◆ **What the exercise asks**:
Work out how many lines below contain the word "Theorem", then give that number alone.

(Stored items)
#####

Lemma validate_data_decides data :
  exists b, CSVExporter.validate_data data = Return b
    /\ (b = true <-> fit_for_export data).
Proof.
  unfold CSVExporter.validate_data, fit_for_export.
  destruct data as [|first rest].
  - exists false. split; [reflexivity|]. split; [discriminate | by intros [[] _]].
  - cbn [truthy negb].
    destruct (forallb is_dict (first :: rest)) eqn:Hd; cbn [negb].
    2:{ exists false. split; [reflexivity|]. split; [discriminate|].
        intros (_ & Hall & _). apply (proj2 (forallb_is_dict _)) in Hall.
        congruence. }
    pose proof (proj1 (forallb_is_dict _) Hd) as Hd'. clear Hd.
    rename Hd' into Hd.
    destruct (Hd first (or_introl eq_refl)) as [d0 ->].
    destruct rest as [|item rest].
    + exists true. split; [reflexivity|]. split; [|done]. intros _.
      split; [done|]. split; [exact Hd|].
      intros d1 d2 [[= ->] | []] [[= ->] | []]. reflexivity.
    + destruct (all_keys_equal_decides (key_set (dict_keys d0)) (item :: rest))
        as (b & Hb & Hiff); [intros o Ho; apply Hd; by right|].
      change (drop 1 (PyDict d0 :: item :: rest)) with (item :: rest).
      cbn [length Nat.ltb Nat.leb first_item keys mbind result_bind].
      rewrite Hb. exists b. split; [by destruct b|].
      rewrite Hiff. split.
      * intros H. split; [done|]. split; [exact Hd|].
        intros d1 d2 [[= ->] | H1] [[= ->] | H2]; try done.
        -- symmetry. by apply H.
        -- by apply H.
        -- rewrite (H d1 H1). symmetry. by apply H.
      * intros (_ & _ & H) d Hin. apply H; [by right | by left].
Qed.

(** C3. [validate_data] returns, and returns true exactly when the list is
    not empty, every element is a mapping and all elements have the same set
    of keys; it returns false otherwise, so for the empty list, for a list
    with an element that is no mapping and for records of different
    schemas. *)
Theorem validate_data_iff (data : list pyobj) :
  (CSVExporter.validate_data data = Return true <-> fit_for_export data)
  /\ (CSVExporter.validate_data data = Return false <-> ~ fit_for_export data)
  /\ CSVExporter.validate_data [] = Return false
  /\ (forall v before after,
        CSVExporter.validate_data (before ++ PyValue v :: after) = Return false)
  /\ (forall d1 d2 before between after,
        key_set (dict_keys d1) <> key_set (dict_keys d2) ->
        CSVExporter.validate_data
          (before ++ PyDict d1 :: between ++ PyDict d2 :: after)
        = Return false).
Proof.
  assert (Hfalse : forall l,
            CSVExporter.validate_data l = Return false <-> ~ fit_for_export l).
  { intros l. destruct (validate_data_decides l) as (b & -> & Hiff).
    rewrite <- Hiff. destruct b; split; congruence. }
  split; [|split; [apply Hfalse | split; [reflexivity | split]]].
  - destruct (validate_data_decides data) as (b & -> & Hiff).
    rewrite <- Hiff. split; congruence.
  - intros v before after. apply Hfalse. intros (_ & Hall & _).
    destruct (Hall (PyValue v)) as [d Hd]; [|discriminate].
    apply in_or_app. right. by left.
  - intros d1 d2 before between after Hne. apply Hfalse. intros (_ & _ & Hk).
    apply Hne, Hk.
    + apply in_or_app. right. by left.
    + apply in_or_app. right. right. apply in_or_app. right. by left.
Qed.

(** The two records of one schema pass; with a record of another schema
    added they do not. *)
Lemma validate_data_iff_witness :
  CSVExporter.validate_data two_records = Return true
  /\ CSVExporter.validate_data
       (two_records ++ PyDict [("n", VInt 3)] :: [] ++ PyDict [] :: [])
     = Return false.
Proof.
  split; [reflexivity|].
  apply (validate_data_iff []). vm_compute. discriminate.
Defined.

(** ** TabularExporter: export *)

(** C5. [export_to_csv] on an empty list raises the [ValueError] for missing
    data and leaves the file system as it was, on every file system and for
    every destination; the check is its own, [validate_data] is not
    called. *)
Theorem export_to_csv_empty (rt : runtime) (file_path : string)
    (fs : filesystem) :
  CSVExporter.export_to_csv rt [] file_path fs
  = (Raise (ValueError "No data to export"), fs).
Proof. reflexivity. Qed.


Lemma key_set_in ks k : k ∈ key_set ks <-> In k ks.
Proof. unfold key_set. by rewrite elem_of_list_to_set, list_elem_of_In. Qed.

Lemma filter_none {A} (f : A -> bool) l :
  (forall x, In x l -> f x = false) -> List.filter f l = [].
Proof.
  induction l as [|x l IH]; [done|]. intros H. cbn [List.filter].
  rewrite (H x (or_introl eq_refl)). apply IH. intros y Hy. apply H. by right.
Qed.

Lemma filter_nil_inv {A} (f : A -> bool) l :
  List.filter f l = [] -> forall x, In x l -> f x = false.
Proof.
  induction l as [|y l IH]; [intros _ x []|]. cbn [List.filter].
  destruct (f y) eqn:Hy; [discriminate|].
  intros H x [<- | Hx]; [done | by apply IH].
Qed.

Section ExportRows.

Variable rt : runtime.

(** The fields of a row are converted exactly when each value prints. *)
Lemma fields_str_return row : forall fields,
  csv.fields_str rt row = Return fields
  <-> Forall2 (fun v s => csv.field_str rt v = Return s) row fields.
Proof.
  induction row as [|v row IH]; intros fields; cbn [csv.fields_str].
  - split; [intros [= <-]; constructor | intros H; by inversion H].
  - unfold mbind, result_bind.
    destruct (csv.field_str rt v) as [s|e] eqn:Hv.
    + destruct (csv.fields_str rt row) as [fs|e] eqn:Hrow; split.
      * intros [= <-]. constructor; [done | by apply IH].
      * intros H. inversion H as [|? s' ? fs' Hs Hfs]; subst.
        apply IH in Hfs. congruence.
      * discriminate.
      * intros H. inversion H as [|? s' ? fs' Hs Hfs]; subst.
        apply IH in Hfs. discriminate.
    + split; [discriminate|]. intros H. inversion H; subst. congruence.
Qed.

#####

◆ **Exercise answer**:
2